My situation was somewhat different in that this was an on again/off emotional affair that my husband had with my best friend over the course of about nine months.  I would find out they were in contact, it would stop and we'd deal with things and then I would find out it was happening again.  During the entire nine months whether he was in contact with her at that present moment or he wasn't, there were N
O WORDS IN THE ENGLISH LANGUAGE (or any other for that matter) that would have made him own up to the pain and hurt he was causing me.   And I know why that is.  Because for him to own up to the pain he was causing me, and to not do anything to fix what he was doing, would make him look like a bad person--to himself and anyone else that knew about what was happening.  
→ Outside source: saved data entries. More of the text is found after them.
Lemma share_refuses u tid ids : fails_with refusal (ShareTranscript u tid ids).
Proof.
  unfold ShareTranscript, shareTranscriptLocked, inCollectiveAuthorityTx.
  do 10 (apply fails_bind; [solve [fails_walk]|intros ?; cbv zeta]).
  apply fails_after_tx; [|intros ?; apply fails_ret|intros [r|] Hr; by apply fails_throw].
  apply fails_bind; [apply fails_in_x|intros _].
  assert (forall g, fails_with tx_refusal (finalShareStatus u g)) as Hstatus.
  { intros g. unfold finalShareStatus, shareStatusForGroup. fails_walk. }
  assert (forall t g, fails_with tx_refusal (latest_is_live t g)) as Hlive. { intros t g. unfold latest_is_live. fails_walk. }
  assert (forall t gs, fails_with tx_refusal (read_targets u t gs)) as Hread.
  { intros t gs. induction gs as [|g gs IH]; cbn [read_targets]; [apply fails_ret|]. repeat (apply fails_bind; [done|intros ?]).
    apply fails_ret. }
  assert (forall t targets, fails_with tx_refusal (open_targets t targets)) as Hopen.
  { intros t targets. induction targets as [|[[g s] [|]] rest IH]; cbn [open_targets]; [apply fails_ret|done|].
    unfold open_attempt. repeat (apply fails_bind; [solve [fails_walk; done]|intros ?]). apply fails_ret. }
  unfold share_in_tx, patch_x. fails_walk.
Qed.

(** Also: a share answered with success put the transcript in every collective the
    request named: its owner asked, an accepted member of each; each now has it
    open, by an event added in the state that collective takes submissions in
    unless it was open there already; a private transcript became shared; no other
    pair changed. *)
Theorem share_reaches_every_collective gh u t ids w b w' :
  responds gh u (OpShare (Some t) ids) w = (mkResponse 200 b, w') ->
  exists gs, (ids ≫= mapM id) = Some gs /\ gs <> [] /\ share_granted (db w) (db w') u t gs /\
    forall g, g ∈ gs -> live_now (history (db w') t g) = true.
Proof.
  unfold responds. destruct (perform gh u (OpShare (Some t) ids) w) as [r w1] eqn:Hrun. cbn [perform] in Hrun.
  intros [= Hr ->]. destruct r as [resp|resp]; cbn in Hr; subst resp; [|by apply share_refuses in Hrun].
  unfold ShareTranscript, shareTranscriptLocked in Hrun.
  apply bind_ok_inv in Hrun as (t' & w2 & [[= <-] ->]%param_inv & Hrun).
  apply bind_ok_inv in Hrun as (row & w3 & [Hd1 _]%or_refuse_query & Hrun).
  apply bind_ok_inv in Hrun as (? & ? & [_ ->]%refuse_if_inv & Hrun).
  apply bind_ok_inv in Hrun as (ids' & ? & [-> ->]%param_inv & Hrun).
  apply bind_ok_inv in Hrun as (? & w4 & [Hd2 _]%or_refuse_query & Hrun).
  apply bind_ok_inv in Hrun as (row' & w5 & [Hd3 _]%or_refuse_query & Hrun).
  apply bind_ok_inv in Hrun as (? & ? & [_ ->]%refuse_if_inv & Hrun).
  apply bind_ok_inv in Hrun as (ids & ? & [[= ->] ->]%param_inv & Hrun).
  apply bind_ok_inv in Hrun as (parsed & ? & [Hparsed ->]%param_inv & Hrun).
  apply bind_ok_inv in Hrun as (? & ? & [Hne ->]%refuse_if_inv & Hrun). bool_hyps.
  apply bind_ok_inv in Hrun as (res & w6 & Htx & Hrun). apply attempt_inv in Htx.
  destruct res as [rows|[?|]]; [|done..]. unfold mret, M_ret in Hrun. injection Hrun as <- <-.
  apply authority_tx_ok in Htx as (w7 & w8 & Hd4 & Hshare & Hd5).
  destruct (dedup_spec parsed []) as [Hnd Hdedup].
  apply share_in_tx_granted in Hshare as (Hrow & Hall & Hother); [|done]. rewrite Hd5, <- Hd1, <- Hd2, <- Hd3, <- Hd4.
  assert (forall g, g ∈ parsed <-> g ∈ dedup [] parsed) as Hsame. { intros g. rewrite Hdedup. set_solver. }
  exists parsed. split_and!; [done|by intros ->|split_and!; [done| |]|].
  - intros g Hin%Hsame. by apply Hall.
  - intros t' g' Hnot. apply Hother. by rewrite <- Hsame.
  - intros g Hin%Hsame. eapply submitted_live. by apply Hall.
Qed.
(* ===== verification/InvitationLimits.v ===== *)
(** * How many invitations there can be

    No collective ever has more than fifty open invitations and no person's
    requests of one day make more than twenty, whatever is asked of the server: a
    person's counter of the day pays for every row that comes to be. *)
From S2P Require Import Prelude GoText Regex Governance CollectiveStore Collectives Invitations CollectiveRoutes LedgerLaws CollectiveLaws ShareLaws ShareOutcome MemberLaws.

Open Scope string_scope.
Open Scope list_scope.
Open Scope Z_scope.

Module InvitationLimits.
Import Governance CollectiveStore Collectives Invitations CollectiveRoutes LedgerLaws CollectiveLaws ShareLaws ShareOutcome MemberLaws.

Definition open_in (d : Db) (g : Z) (p : Z * Invitation) : bool := (InvGroup p.2 =? g) && (now d <? ExpiresAt p.2).
(** What [CountOpenGroupInvitations] answers. *)
Definition open_count (d : Db) (g : Z) : Z := Z.of_nat (length (List.filter (open_in d g) (map_to_list (invitations d)))).

Definition within_limits (d : Db) : Prop :=
  (forall g, open_count d g <= openInvitationsPerCollective) /\
  forall k n, quotas d !! k = Some n -> k.1.2 = quotaInvitationSent -> 0 <= n <= invitationsPerInviterPerDay.

(** ** Counting *)
Definition open_map (d : Db) (g : Z) : gmap Z Invitation := filter (fun p => open_in d g p = true) (invitations d).
Lemma list_filter_length {A} (f : A -> bool) (l : list A) :
  length (List.filter f l) = length (base.filter (fun x => f x = true) l).
Proof.
  induction l as [|x l IH]; [done|]. rewrite filter_cons. cbn. destruct (f x) eqn:Hf; case_decide; cbn; congruence.
Qed.
Lemma open_count_size d g : open_count d g = Z.of_nat (size (open_map d g)).
Proof.
  unfold open_count, open_map. f_equal. rewrite list_filter_length, <- length_map_to_list, map_filter_alt.
  rewrite map_to_list_to_map; [done|]. eapply sublist_NoDup; [apply (NoDup_fst_map_to_list (invitations d))|].
  apply fmap_sublist, sublist_filter.
Qed.

Lemma open_count_mono d d' g :
  (forall k x, open_map d' g !! k = Some x -> is_Some (open_map d g !! k)) -> open_count d' g <= open_count d g.
Proof.
  intros Hsub. rewrite !open_count_size. apply inj_le. rewrite <- !size_dom. apply subseteq_size.
  intros k Hk. apply elem_of_dom in Hk as [x Hx]. apply elem_of_dom. eauto.
Qed.

Lemma open_map_some d g k x :
  open_map d g !! k = Some x <-> invitations d !! k = Some x /\ InvGroup x = g /\ now d < ExpiresAt x.
Proof.
  unfold open_map, open_in. rewrite map_lookup_filter_Some. cbn. rewrite andb_true_iff, Z.eqb_eq, Z.ltb_lt. done.
Qed.

(** What a person's counter of the day stands at. *)
Definition spent (d : Db) (u day : Z) : Z := default 0 (quotas d !! (u, quotaInvitationSent, day)).
Lemma spent_within d u day : within_limits d -> 0 <= spent d u day <= invitationsPerInviterPerDay.
Proof. intros [_ Hq]. unfold spent. destruct (quotas d !! _) as [n|] eqn:Hn; [by apply (Hq _ _ Hn)|done]. Qed.
Lemma spent_set q d u day : spent (set_quotas q d) u day = default 0 (q !! (u, quotaInvitationSent, day)).
Proof. done. Qed.

(** The invitations that are there and were not. *)
Definition new_invitations (d d' : Db) : gset Z := dom (invitations d') ∖ dom (invitations d).

(** Since [d0], person [u] has paid for every invitation there is more, and for
    [n] that are yet to come; nobody's counter of the day went down. *)
Definition paid (d0 : Db) (u n : Z) (d : Db) : Prop :=
  now d = now d0 /\ (forall v day, today d0 <= day -> spent d0 v day <= spent d v day) /\
  spent d0 u (today d0) + Z.of_nat (size (new_invitations d0 d)) + n <= spent d u (today d0).
Lemma paid_refl d u : paid d u 0 d.
Proof.
  split; [done|]. split; [lia|]. unfold new_invitations. rewrite difference_diag_L, size_empty. lia.
Qed.
Lemma paid_less d0 u n d : 0 <= n -> paid d0 u n d -> paid d0 u 0 d.
Proof. intros ? (? & ? & ?). split_and!; [done..|lia]. Qed.

(** ** The statements *)

(** The clock and the counters are as they were, and the invitations fewer, or the
    same with another invitee or answer. *)
Definition fewer (d d' : Db) : Prop := quotas d' = quotas d /\ now d' = now d /\
  forall k x, invitations d' !! k = Some x ->
    exists y, invitations d !! k = Some y /\ InvGroup x = InvGroup y /\ ExpiresAt x = ExpiresAt y.
Definition vault (d : Db) := (invitations d, quotas d, now d).
Lemma vault_fewer d d' : vault d' = vault d -> fewer d d'.
Proof. intros [= Hi Hq Hn]. split_and!; [done..|]. intros k x. rewrite Hi. eauto. Qed.

Lemma fewer_open d d' g : fewer d d' -> open_count d' g <= open_count d g.
Proof.
  intros (_ & Hn & Hinv). apply open_count_mono. intros k x Hx. apply open_map_some in Hx as (Hx & Hg & He).
  destruct (Hinv k x Hx) as (y & Hy & Hgy & Hey). exists y. apply open_map_some. split_and!; [done|congruence|lia].
Qed.
Lemma fewer_within d d' : within_limits d -> fewer d d' -> within_limits d'.
Proof.
  intros [Hc Hq] Hf. split; [|rewrite (proj1 Hf); exact Hq]. intros g. specialize (Hc g). pose proof (fewer_open _ _ g Hf). lia.
Qed.
Lemma fewer_paid d0 u n d d' : paid d0 u n d -> fewer d d' -> paid d0 u n d'.
Proof.
  intros (Hnow & Hall & Hpaid) (Hq & Hn & Hinv). unfold paid, spent in *. rewrite Hq, Hn. split_and!; [done..|].
  assert (size (new_invitations d0 d') <= size (new_invitations d0 d))%nat; [|lia].
  apply subseteq_size. unfold new_invitations. intros k [[x Hx]%elem_of_dom Hno]%elem_of_difference. destruct (Hinv k x Hx) as (y & Hy & _).
  apply elem_of_difference. split; [apply elem_of_dom; eauto|done].
Qed.

Lemma fewer_set d m :
  (forall k x, m !! k = Some x -> exists y, invitations d !! k = Some y /\ InvGroup x = InvGroup y /\ ExpiresAt x = ExpiresAt y) ->
  fewer d (set_invitations m d).
Proof. intros Hm. by repeat split. Qed.
Lemma fewer_update d k row invitee status : invitations d !! k = Some row ->
  fewer d (set_invitations (<[k := invitation_for invitee status row]> (invitations d)) d).
Proof.
  intros Hk. apply fewer_set. intros j x [[<- <-]|[_ Hx]]%lookup_insert_Some; [by exists row|by exists x].
Qed.

Section limits.
Context `{Env, UnicodeTables}.
(** The request began in [d0], and it is [u]'s. *)
Context (d0 : Db) (u : Z).

Definition bounded (d : Db) : Prop := within_limits d /\ paid d0 u 0 d.
Notation Limits := (fun w => bounded (db w)).
Lemma fewer_bounded d d' : bounded d -> fewer d d' -> bounded d'.
Proof. intros [? ?] Hf. split; [by eapply fewer_within|by eapply fewer_paid]. Qed.

Lemma keeps_fewer {A} name (f : Db -> result DbError (A * Db)) :
  (forall d a d', f d = Ok (a, d') -> fewer d d') -> keeps Limits (stmt name f).
Proof. intros Hf. apply (keeps_statement bounded). intros d a d' Hd Hr. eapply fewer_bounded; [done|by eapply Hf]. Qed.

Lemma keeps_vault {E A} (m : M World E A) :
  (forall x, keeps (fun w => vault (db w) = x) m) -> keeps Limits m.
Proof.
  intros Hm w Hw. eapply fewer_bounded; [exact Hw|]. apply vault_fewer. by apply (Hm (vault (db w)) w).
Qed.

Lemma limits_delete k : keeps Limits (DeleteInvitation k).
Proof.
  apply keeps_fewer. intros d a d' [= _ <-]. apply fewer_set. intros i x [_ Hx]%lookup_delete_Some. eauto.
Qed.
Lemma limits_revoke k g : keeps Limits (sql_RevokeGroupInvitation k g).
Proof.
  apply keeps_fewer. intros d a d' Hf. assert (fewer d d) as Hrefl by (by apply vault_fewer).
  destruct (invitations d !! k); [case_match|]; injection Hf as _ <-; [|done..].
  apply fewer_set. intros j x [_ Hx]%lookup_delete_Some. eauto.
Qed.
Lemma limits_decline k p : keeps Limits (sql_DeclineMyInvitation k p).
Proof.
  apply (keeps_auto bounded). intros d a d' Hd Hf. eapply fewer_bounded; [exact Hd|]. unfold my_pending in Hf.
  assert (fewer d d) as Hrefl by (by apply vault_fewer).
  destruct (invitations d !! k) as [row|] eqn:Hk; cbn in Hf; [|by injection Hf as _ <-].
  destruct (bool_decide (InviteeID row = Some p) && String.eqb (InvStatus row) "pending" && (now d <? ExpiresAt row));
    cbn in Hf; injection Hf as _ <-; [by apply fewer_update|done].
Qed.
Lemma limits_relink k invitee : keeps Limits (RelinkGroupInvitation k invitee).
Proof.
  apply keeps_fewer. intros d a d' Hf. assert (fewer d d) as Hrefl by (by apply vault_fewer).
  destruct (invitations d !! k) as [row|] eqn:Hk; [case_match|]; injection Hf as _ <-; [done|by apply fewer_update|done].
Qed.
Lemma limits_drop g : keeps Limits (sql_DeleteGroup g).
Proof.
  apply keeps_fewer. intros d a d' [= _ <-]. split_and!; [done..|].
  intros k x [Hx _]%map_lookup_filter_Some. eauto.
Qed.

(** ** Sending *)

(** Room for one more in [g], and [n] paid for. *)
Definition room (g n : Z) (d : Db) : Prop :=
  within_limits d /\ paid d0 u n d /\ open_count d g < openInvitationsPerCollective.
Lemma room_of g n d :
  (forall g', open_count d g' <= openInvitationsPerCollective) ->
  (forall k m, quotas d !! k = Some m -> k.1.2 = quotaInvitationSent -> 0 <= m <= invitationsPerInviterPerDay) ->
  now d = now d0 -> (forall v day, today d0 <= day -> spent d0 v day <= spent d v day) ->
  spent d0 u (today d0) + Z.of_nat (size (new_invitations d0 d)) + n <= spent d u (today d0) ->
  open_count d g < openInvitationsPerCollective -> room g n d.
Proof. done. Qed.
Lemma room_bounded g n d : 0 <= n -> room g n d -> bounded d.
Proof. intros ? (? & ? & _). split; [done|by eapply paid_less]. Qed.

Lemma room_expired g n name : keeps (fun w => room g n (db w)) (DeleteExpiredGroupInvitationByUsername g name).
Proof.
  apply (keeps_statement (room g n)). intros d a d' (Hl & Hp & Hr) [= _ <-].
  match goal with |- room _ _ ?d' => assert (fewer d d') as Hf end.
  { apply fewer_set. intros k x [Hx _]%map_lookup_filter_Some. eauto. }
  split; [by eapply fewer_within|]. split; [by eapply fewer_paid|]. pose proof (fewer_open _ _ g Hf). lia.
Qed.

(** Old counters go, and none of them is today's. *)
Lemma room_stale g : keeps (fun w => room g 0 (db w)) DeleteStaleDailyQuotas.
Proof.
  apply (keeps_statement (room g 0)). intros d a d' ([Hc Hq] & (Hnow & Hall & Hpaid) & Hr) [= _ <-].
  assert (today d = today d0) as Htoday by (unfold today; by rewrite Hnow).
  set (d' := set_quotas _ d).
  assert (forall v day, today d0 <= day -> spent d' v day = spent d v day) as Hsame.
  { intros v day Hday. unfold spent, d'. cbn [quotas set_quotas]. f_equal. rewrite map_lookup_filter.
    destruct (quotas d !! _) as [n|]; [|done]. cbn. rewrite option_guard_True; [done|]. rewrite negb_true_iff, Z.ltb_ge. cbn. lia. }
  apply room_of; [exact Hc|intros k n [Hk _]%map_lookup_filter_Some; by apply Hq|exact Hnow| |by rewrite Hsame|exact Hr].
  intros v day Hday. rewrite Hsame by done. by apply Hall.
Qed.
Lemma room_take g w r w' :
  room g 0 (db w) -> TakeDailyQuota u quotaInvitationSent invitationsPerInviterPerDay w = (r, w') ->
  room g 0 (db w') /\ forall n, r = Ok n -> room g 1 (db w').
Proof.
  intros Hroom [(n & d' & Hf & -> & Hd)|(e & -> & Hd)]%stmt_cases; [|by rewrite Hd].
  assert (room g 1 d') as Hone.
  { destruct Hroom as ([Hc Hq] & (Hnow & Hall & Hpaid) & Hr).
    assert (today (db w) = today d0) as Htoday by (unfold today; by rewrite Hnow). cbv zeta in Hf. rewrite Htoday in Hf.
    assert (0 <= spent (db w) u (today d0) < invitationsPerInviterPerDay /\
      d' = set_quotas (<[(u, quotaInvitationSent, today d0) := spent (db w) u (today d0) + 1]> (quotas (db w))) (db w)) as [Hlt ->].
    { unfold spent. destruct (quotas (db w) !! _) as [used|] eqn:Hu; [destruct (used <? _) eqn:Hlt; [|done]; specialize (Hq _ _ Hu eq_refl); bool_hyps|];
        injection Hf as _ <-; (split; [cbn; unfold invitationsPerInviterPerDay in *; lia|done]). }
    apply room_of; [exact Hc| |exact Hnow| | |exact Hr].
    - intros k m. cbn [quotas set_quotas]. intros [[<- <-]|[_ Hk]]%lookup_insert_Some Hkey; [lia|by apply (Hq k)].
    - intros v day Hday. specialize (Hall v day Hday). rewrite spent_set.
      destruct (decide ((u, quotaInvitationSent, today d0) = (v, quotaInvitationSent, day))) as [[= <- <-]|Hne].
      + rewrite lookup_insert_eq. cbn. lia.
      + rewrite lookup_insert_ne by done. exact Hall.
    - rewrite spent_set, lookup_insert_eq. cbn. unfold new_invitations in *. cbn in *. lia. }
  rewrite Hd. split; [|done]. destruct Hone as (Hw & Hp & Hr). split; [exact Hw|]. split; [by apply (paid_less _ _ 1)|exact Hr].
Qed.
Lemma room_quota g w r w' :
  room g 0 (db w) -> takeDailyQuota u quotaInvitationSent invitationsPerInviterPerDay w = (r, w') ->
  room g 0 (db w') /\ (r = Ok true -> room g 1 (db w')).
Proof.
  intros Hroom Hr. unfold takeDailyQuota in Hr. rewrite M_bind_unfold in Hr. pose proof (room_stale g w Hroom) as Hroom1.
  destruct (DeleteStaleDailyQuotas w) as [[[]|e] w1]; [|by injection Hr as <- <-].
  rewrite M_bind_unfold in Hr. unfold attempt in Hr. destruct (TakeDailyQuota _ _ _ w1) as [r2 w2] eqn:Htake.
  apply (room_take g) in Htake as [Hz Hone]; [|done].
  destruct r2 as [n|[| |]]; unfold mret, M_ret, throw in Hr; injection Hr as <- <-; (split; [done|]); [eauto|done..].
Qed.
Actually, his response to the last "episode" was how I was satisfied that this time it was over for good in December.   That is the last time they were in contact and I found out about it on Christmas Eve.  His reaction this time was unlike any of the other times.  He sobbed, he begged, he pleaded with me not to leave him.  I could FEEL that he was truly sorry for what he  had done.  That he finally knew that even though it was just text messages and phone calls to him, that it was destroying our marriage and me too.  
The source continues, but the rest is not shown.